明治日本の産業革命遺産【エリア8 八幡】



今回は、第八弾として「八幡」がテーマです。いよいよ最終回となります。例によって、年表を見ながら読んでいくと分かりやすいと思うので、年表をリンクしておきます。
「八幡」は、「やはた」と読みます。元々は「やわた」が正しいそうですが、地元では「やわた」と読む人は誰一人いません。「三池」と同様、若い方はあまりご存知ないかも知れませんね。「八幡」は、現在の福岡県北九州市の地名です。1963年(昭和38年)に小倉市・門司市・戸畑市・若松市・八幡市が合併し、北九州市八幡区となって消滅しました。1974年(昭和49年)に八幡東区と八幡西区へ分割され、今回紹介する地域区分としては、主に「八幡東区」になります。
「エリア6 三池」では、蒸気船などの動力源となる炭鉱を中心に見ていきました。
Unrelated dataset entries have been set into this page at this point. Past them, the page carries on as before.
Definition daemon_resolve_repository (path : string) : bk (string * string) :=
  output ← run_on_host ["sh"; "-c"; RESOLVE_REPOSITORY_SCRIPT; "sh"; path];
  mret (match output with
        | Ok output => map_err bail (resolved_repository path output)
        | Err e => Err (Anyhow ["inspecting project directory " +:+ path; e] None)
        end).

Definition recover_stale_daemon_processes (link : HostLink) (directory expected_daemon_id : string) : bk () :=
  match hl_paths link with
  | None => mret (Err (bail "the remote daemon paths were not resolved"))
  | Some paths =>
      output ← run_on_host ["sh"; "-c"; stale_daemon_recovery_script directory (rp_state_dir paths) expected_daemon_id];
      mret (match output with
            | Err e => Err (Anyhow ["checking " +:+ ep_destination ep +:+ " for terminal processes left in " +:+ directory; e] None)
            | Ok output =>
                if success output then Ok ()
                else Err (bail ("recovering terminal processes in " +:+ directory +:+ " on " +:+ ep_destination ep +:+ ": " +:+
                                trim (eo_stderr output)))
            end)
  end.

Definition daemon_reset (id directory : string) (expected : option string) : bk () :=
  daemon_id ←? kill_workspace_sessions_seen id expected;
  b ← st_get;
  match bk_transport b, daemon_id with
  | Forwarded link, Some daemon_id => recover_stale_daemon_processes link directory daemon_id
  | _, _ => mret (Ok ())
  end.
End Backend.

(** ** As the backend of a service *)

Example a_worktree_is_of_its_repository :
  resolved_repository "/w" (mkExecOutput 0 ("git" +:+ String LF ("/w/tree" +:+ String LF ("/w/main/.git" +:+ String LF ""))) "")
    = Ok ("/w/tree", "/w/main").
Proof. reflexivity. Qed.

Section Implements.
Context `{EnvelopeText, BodyErrors, Unicode, FrameDebug}.

Definition answer_text {A} (r : result failure A) : result string A := map_err failure_text r.

(** [DaemonBackend::remote], where there was a backend before: the host remembers what it
    was asked, this client does not. *)
Definition remade (b : DaemonBackend) : DaemonBackend :=
  let b := match bk_connection b with Some c => with_closed c b | None => b end in
  mkDaemonBackend
    (match bk_transport b with
     | Forwarded link => Forwarded (mkHostLink None false false FRESHNESS_UNKNOWN 0 None 0 (hl_calls link))
     | Proxied => Proxied
     end) None 1 None (bk_now b) (bk_opened b) (bk_closed b).

(** One call of the service on one host's backend. *)
Definition run_call (ep : Endpoint) (c : call) : st DaemonBackend (answer c) :=
  let done {A} (m : bk A) : st DaemonBackend (result string A) := r ← m; mret (answer_text r) in
  match c as c return st DaemonBackend (answer c) with
  | CallConnect => st_modify remade ;; mret (Ok ())
  | CallInstanceId => b ← st_get; mret (bk_identity b)
  | CallListWorkspaces => done (daemon_list_workspaces ep)
  | CallListSessions => done (daemon_list_identified ep)
  | CallResolveRepository path => done (daemon_resolve_repository ep path)
  | CallUpdateScope id project_id ident root minimum expected => done (daemon_update_scope ep id project_id ident root minimum expected)
  | CallCreate spec expected => done (daemon_create_identified ep spec expected)
  | CallCreateIn id cwd expected => done (daemon_create_in ep id cwd expected)
  | CallExists id expected => done (daemon_exists ep id expected)
  | CallAttach spec expected => done (daemon_attach ep spec expected)
  | CallAttachSession id expected => done (daemon_attach_session ep id expected)
  | CallDetach id => done (daemon_detach id)
  | CallKill id expected => done (daemon_kill ep id expected)
  | CallReset id directory expected => done (daemon_reset ep id directory expected)
  | CallRename id name expected => done (daemon_rename ep id name expected)
  | CallKillWorkspace id expected => done (daemon_kill_workspace ep id expected)
  | CallOpenWorkspace id expected => done (daemon_open_workspace ep id expected)
  | CallUpdateLayout id layout rev expected => done (daemon_update_layout ep id layout rev expected)
  | CallKillSession id expected => done (kill_daemon_session ep id expected)
  | CallSubscribeEvents => mret (Ok ())
  end.
(** * cmpsh: a mini shell with pipe support (src/requirement/req.c)

    A shallow embedding of the shell of [req.c]: the C string helpers it
    calls ([strncmp], [strtok], [fgets]), its own helpers [trim] and
    [parse_args], and [main], whose system calls ([pipe], [fork], [dup2],
    [close], [execvp], [wait], [exit]) act on an explicit process state.

    Conventions.
    - A C string is the list of its characters before the terminating NUL.
    - [int] values ([i], [num_cmds], descriptors, [prev_fd] with its [-1]
      sentinel) are [Z]; none of them can overflow (at most [MAX_CMDS]
      stages, descriptors are small).
    - A descriptor table is a finite map from descriptor numbers to open
      files; [pipe] hands out the lowest free numbers, as POSIX requires.
    - What the program cannot decide itself (whether [pipe], [fork] or
      [execvp] fail, which child [wait] reaps, what the library holds in
      the buffers of [stdout] and [stdin] when [fork] is called) is read
      from a [world].
    - The input of [main] is the sequence of characters its calls of
      [fgets] return. *)

From Stdlib Require Import ZArith Ascii String List Lia Permutation.
From stdpp Require Import base gmap list.
Import ListNotations.

Open Scope Z_scope.

(** ** Constants of the source *)

Definition MAX_CMDS : nat := 10.
Definition MAX_ARGS : nat := 20.
Definition MAX_LINE : nat := 1024.

Definition STDIN_FILENO : Z := 0.
Definition STDOUT_FILENO : Z := 1.

(** ** C strings *)

Module CString.

Definition cstring := list ascii.

Definition NUL : ascii := Ascii.zero.
Definition LF : ascii := ascii_of_nat 10.
Definition SP : ascii := " "%char.
Definition BAR : ascii := "|"%char.

(** A string literal of the source. *)
Definition lit (s : string) : cstring := list_ascii_of_string s.

(** The string a [char] buffer holds: its content up to the first NUL. *)
Fixpoint c_str (buf : list ascii) : cstring :=
  match buf with
  | [] => []
  | c :: buf' => if Ascii.eqb c NUL then [] else c :: c_str buf'
  end.

(** The character a pointer into a string points at: NUL at the end. *)
Definition deref (s : cstring) : ascii := hd NUL s.

Definition uchar (c : ascii) : Z := Z.of_nat (nat_of_ascii c).

(** [strncmp(s1, s2, n)]: compares at most [n] characters, stopping after
    a NUL; the sign of the result is that of the first difference. *)
Fixpoint strncmp (s1 s2 : cstring) (n : nat) : Z :=
  match n with
  | O => 0
  | S n' =>
      let c1 := deref s1 in
      let c2 := deref s2 in
      if negb (Ascii.eqb c1 c2) then uchar c1 - uchar c2
      else if Ascii.eqb c1 NUL then 0
      else strncmp (tl s1) (tl s2) n'
  end.

Definition strchr_in (set : cstring) (c : ascii) : bool :=
  existsb (Ascii.eqb c) set.

(** [strspn(s, accept)]: length of the initial run of characters of [s]
    that are in [accept]. *)
Fixpoint strspn (s accept : cstring) : nat :=
  match s with
  | c :: s' => if strchr_in accept c then S (strspn s' accept) else O
  | [] => O
  end.

(** [strcspn(s, reject)]: length of the initial run of characters of [s]
    that are not in [reject]. *)
Fixpoint strcspn (s reject : cstring) : nat :=
  match s with
  | c :: s' => if strchr_in reject c then O else S (strcspn s' reject)
  | [] => O
  end.
(** ** JavaScript values *)

(** Numbers.  A finite number is the exact decimal [mant / 10^scale], as
    written in a JSON document; this agrees with the IEEE doubles of the
    engine for literals of at most fifteen significant digits.  Negative
    zero is identified with zero. *)
Inductive number :=
| NaN
| Infinity (negative : bool)
| Dec (mant : Z) (scale : nat).

(** The built-in objects that a property read reaches through the
    prototype of an object: the functions held by [Object.prototype], each
    known by the name in its source text, and [Object.prototype] itself. *)
Inductive builtin :=
| BFunction (name : string)
| BObjectPrototype.

(** Values: the primitives and plain objects with string keys, which is
    what [JSON.parse], [process.env] and the callers of this module
    produce, and the built-in members that a read of such an object can
    return.  An object is the finite map of its own properties, all of
    them data; its prototype is [Object.prototype].  Arrays are left
    out. *)
Inductive value :=
| VUndefined
| VNull
| VBool (b : bool)
| VNum (n : number)
| VStr (s : string)
| VObj (o : gmap string value)
| VBuiltin (b : builtin).

(** Thrown exceptions, with their [message].  The texts of the engine's
    own [TypeError]s are those of the V8 engine. *)
Inductive exn :=
| Error (message : string)
| TypeError (message : string).

Definition message (e : exn) : string :=
  match e with Error m | TypeError m => m end.

Inductive result (A : Type) :=
| Ok (a : A)
| Throw (e : exn).
Arguments Ok {A} a.
Arguments Throw {A} e.

#[global] Instance result_ret : MRet result := @Ok.
#[global] Instance result_bind : MBind result := λ A B f m,
  match m with Ok a => f a | Throw e => Throw e end.

(** [ToBoolean]: the truthiness of a value. *)
Definition ToBoolean (v : value) : bool :=
  match v with
  | VUndefined | VNull => false
  | VBool b => b
  | VNum NaN => false
  | VNum (Infinity _) => true
  | VNum (Dec m _) => negb (m =? 0)
  | VStr s => negb (String.eqb s "")
  | VObj _ | VBuiltin _ => true
  end.

(** [a || b] on values whose evaluation has no effect. *)
Definition js_or (a b : value) : value := if ToBoolean a then a else b.

(** The order of numbers: [x < y] and [x <= y] are false when an operand
    is [NaN]. *)
Definition num_ltb (x y : number) : bool :=
  match x, y with
  | NaN, _ | _, NaN => false
  | Infinity true, Infinity true => false
  | Infinity true, _ => true
  | Infinity false, _ => false
  | Dec _ _, Infinity negative => negb negative
  | Dec m1 s1, Dec m2 s2 => m1 * 10 ^ Z.of_nat s2 <? m2 * 10 ^ Z.of_nat s1
  end.

Definition num_leb (x y : number) : bool :=
  match x, y with
  | NaN, _ | _, NaN => false
  | _, _ => negb (num_ltb y x)
  end.

(** ** Text of numbers and property access *)

Fixpoint uint_chars (d : uint) : list ascii :=
  match d with
  | Nil => []
  | D0 d => "0"%char :: uint_chars d
  | D1 d => "1"%char :: uint_chars d
  | D2 d => "2"%char :: uint_chars d
  | D3 d => "3"%char :: uint_chars d
  | D4 d => "4"%char :: uint_chars d
  | D5 d => "5"%char :: uint_chars d
  | D6 d => "6"%char :: uint_chars d
  | D7 d => "7"%char :: uint_chars d
  | D8 d => "8"%char :: uint_chars d
  | D9 d => "9"%char :: uint_chars d
  end.

Definition zeros (n : nat) : list ascii := replicate n "0"%char.

Definition N_chars (n : N) : list ascii := uint_chars (N.to_uint n).

Definition sign_chars (negative : bool) : list ascii :=
  if negative then ["-"%char] else [].

(** The decimal text of an integer. *)
Definition Z_chars (z : Z) : list ascii :=
  sign_chars (z <? 0) ++ N_chars (Z.abs_N z).

(** Exponent notation: the digits [s] with a point after the first one,
    and the exponent [n - 1]. *)
Definition exponent_chars (s : list ascii) (n : Z) : list ascii :=
  let e := n - 1 in
  match s with
  | [] => []
  | [d] => [d]
  | d :: rest => d :: "."%char :: rest
  end ++ "e"%char :: (if e <? 0 then "-"%char else "+"%char) :: N_chars (Z.abs_N e).

(** [Number.prototype.toString]: with [s] the [k] significant digits of the
    number and [n] the position of its decimal point, the four cases of
    the language definition. *)
Definition Number_toString (x : number) : string :=
  match x with
  | NaN => "NaN"
  | Infinity false => "Infinity"
  | Infinity true => "-Infinity"
  | Dec m sc =>
    if m =? 0 then "0" else
    let '(sig, z) := Decimal.nztail (N.to_uint (Z.abs_N m)) in
    let s := uint_chars sig in
    let k := Z.of_nat (length s) in
    let n := k + Z.of_nat z - Z.of_nat sc in
    string_of_list_ascii (
      sign_chars (m <? 0) ++
      if (k <=? n) && (n <=? 21) then s ++ zeros (Z.to_nat (n - k))
      else if (0 <? n) && (n <=? 21) then
        take (Z.to_nat n) s ++ "."%char :: drop (Z.to_nat n) s
      else if (-6 <? n) && (n <=? 0) then
        "0"%char :: "."%char :: zeros (Z.to_nat (- n)) ++ s
      else exponent_chars s n)
  end.

(** [plain_decimal places x]: the number [x] is zero, or [Number_toString]
    writes it without an exponent and with at most [places] digits after
    the point. *)
Definition plain_decimal (places : Z) (x : number) : bool :=
  match x with
  | Dec m sc =>
      (m =? 0) ||
      let '(sig, z) := Decimal.nztail (N.to_uint (Z.abs_N m)) in
      let k := Z.of_nat (length (uint_chars sig)) in
      let n := k + Z.of_nat z - Z.of_nat sc in
      (-6 <? n) && (n <=? 21) && (k - n <=? places)
  | NaN | Infinity _ => false
  end.

(** The conversion as the specification words it (section 4.2, "multiply
    by 10^9"): the amount in wei of an amount [x] in gwei, an integer when
    [x] has at most nine decimal places. *)
Definition gwei_to_wei (x : number) : Z :=
  match x with
  | Dec m sc => m * 10 ^ 9 / 10 ^ Z.of_nat sc
  | NaN | Infinity _ => 0
  end.

(** [ToString], as applied by template literals and property keys.  An
    object is converted by the [toString] it inherits, and a built-in
    function to its source text; an object whose own property [toString]
    hides the inherited one, which the engine cannot convert, is not told
    apart. *)
Definition ToString (v : value) : string :=
  match v with
  | VUndefined => "undefined"
  | VNull => "null"
  | VBool true => "true"
  | VBool false => "false"
  | VNum n => Number_toString n
  | VStr s => s
  | VObj _ | VBuiltin BObjectPrototype => "[object Object]"
  | VBuiltin (BFunction name) => "function " +:+ name +:+ "() { [native code] }"
  end.

(** The members of [Object.prototype], which every object inherits:
    [constructor] is the function [Object], [__proto__] reads the
    prototype, and the others are functions of their own name. *)
Definition Object_prototype (key : string) : option builtin :=
  if String.eqb key "constructor" then Some (BFunction "Object")
  else if String.eqb key "__proto__" then Some BObjectPrototype
  else if existsb (String.eqb key)
            ["hasOwnProperty"; "isPrototypeOf"; "propertyIsEnumerable";
             "toLocaleString"; "toString"; "valueOf";
             "__defineGetter__"; "__defineSetter__";
             "__lookupGetter__"; "__lookupSetter__"]
  then Some (BFunction key)
  else None.

(** The property read [o[key]].  An own property of an object hides the
    inherited member of the same name; a name that is neither reads as
    [undefined].  [Object.prototype] has its members as own properties and
    no prototype.  The members of strings, numbers, booleans and functions
    are not modelled: their reads give [undefined], as they do in the
    engine for the names [type] and [value]. *)
Definition GetV (o key : value) : result value :=
  match o with
  | VUndefined | VNull =>
      Throw (TypeError ("Cannot read property '" +:+ ToString key +:+ "' of "
                        +:+ ToString o))
  | VObj m =>
      match m !! ToString key with
      | Some v => Ok v
      | None =>
          Ok (from_option VBuiltin VUndefined (Object_prototype (ToString key)))
      end
  | VBuiltin BObjectPrototype =>
      if String.eqb (ToString key) "__proto__" then Ok VNull
      else Ok (from_option VBuiltin VUndefined (Object_prototype (ToString key)))
  | VBool _ | VNum _ | VStr _ | VBuiltin (BFunction _) => Ok VUndefined
  end.

(** The method call [callee.toString()], where [callee] is the text of the
    expression that holds [v].  An own property [toString] of an object is
    data, which cannot be called. *)
Definition toString (callee : string) (v : value) : result string :=
  match v with
  | VUndefined | VNull =>
      Throw (TypeError ("Cannot read property 'toString' of " +:+ ToString v))
  | VObj m =>
      match m !! "toString" with
      | Some _ => Throw (TypeError (callee +:+ ".toString is not a function"))
      | None => Ok (ToString v)
      end
  | _ => Ok (ToString v)
  end.

(** [v === s] for a string literal [s]. *)
Definition strict_equals_string (v : value) (s : string) : bool :=
  match v with
  | VStr s' => String.eqb s' s
  | _ => false
  end.

(** ** The unit conversion of web3-utils

    [Web3Utils.toWei] is an external dependency.  The definition follows
    its behaviour on strings: the text must be an optional sign followed by
    digits and points, with at most one point and no more fractional digits
    than the unit has zeros; the result is the decimal text of the exact
    product.  Only the principal unit names are listed, and the messages
    of the errors are abridged. *)
Module Web3Utils.

Definition unitMap : list (string * nat) :=
  [("wei", 0%nat); ("kwei", 3%nat); ("mwei", 6%nat); ("gwei", 9%nat);
   ("szabo", 12%nat); ("finney", 15%nat); ("ether", 18%nat)].

Definition is_digit (c : ascii) : bool :=
  ((48 <=? N_of_ascii c) && (N_of_ascii c <=? 57))%N.

Definition is_digit_or_point (c : ascii) : bool :=
  is_digit c || Ascii.eqb c ".".

(** The test of the regular expression [^-?[0-9.]+$]. *)
Definition number_syntax (s : list ascii) : bool :=
  let body := match s with
              | c :: t => if Ascii.eqb c "-" then t else s
              | [] => s
              end in
  match body with
  | [] => false
  | _ => forallb is_digit_or_point body
  end.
明治時代になり鉄の需要が益々高まっていき、日本の産業革命により鉄を使った武器や機械工具、電気材料などが生産されるようになっていきます。1882年(明治15年)に東京・銀座に灯された日本初の電灯(アーク灯)には、連日大勢の人が見物に訪れました。初めての発電所が登場し、電灯は東京を中心に急速に普及します。さらにエレベーターや電車など、電気は動力用としても利用され、次々と発電所が建設されていきます。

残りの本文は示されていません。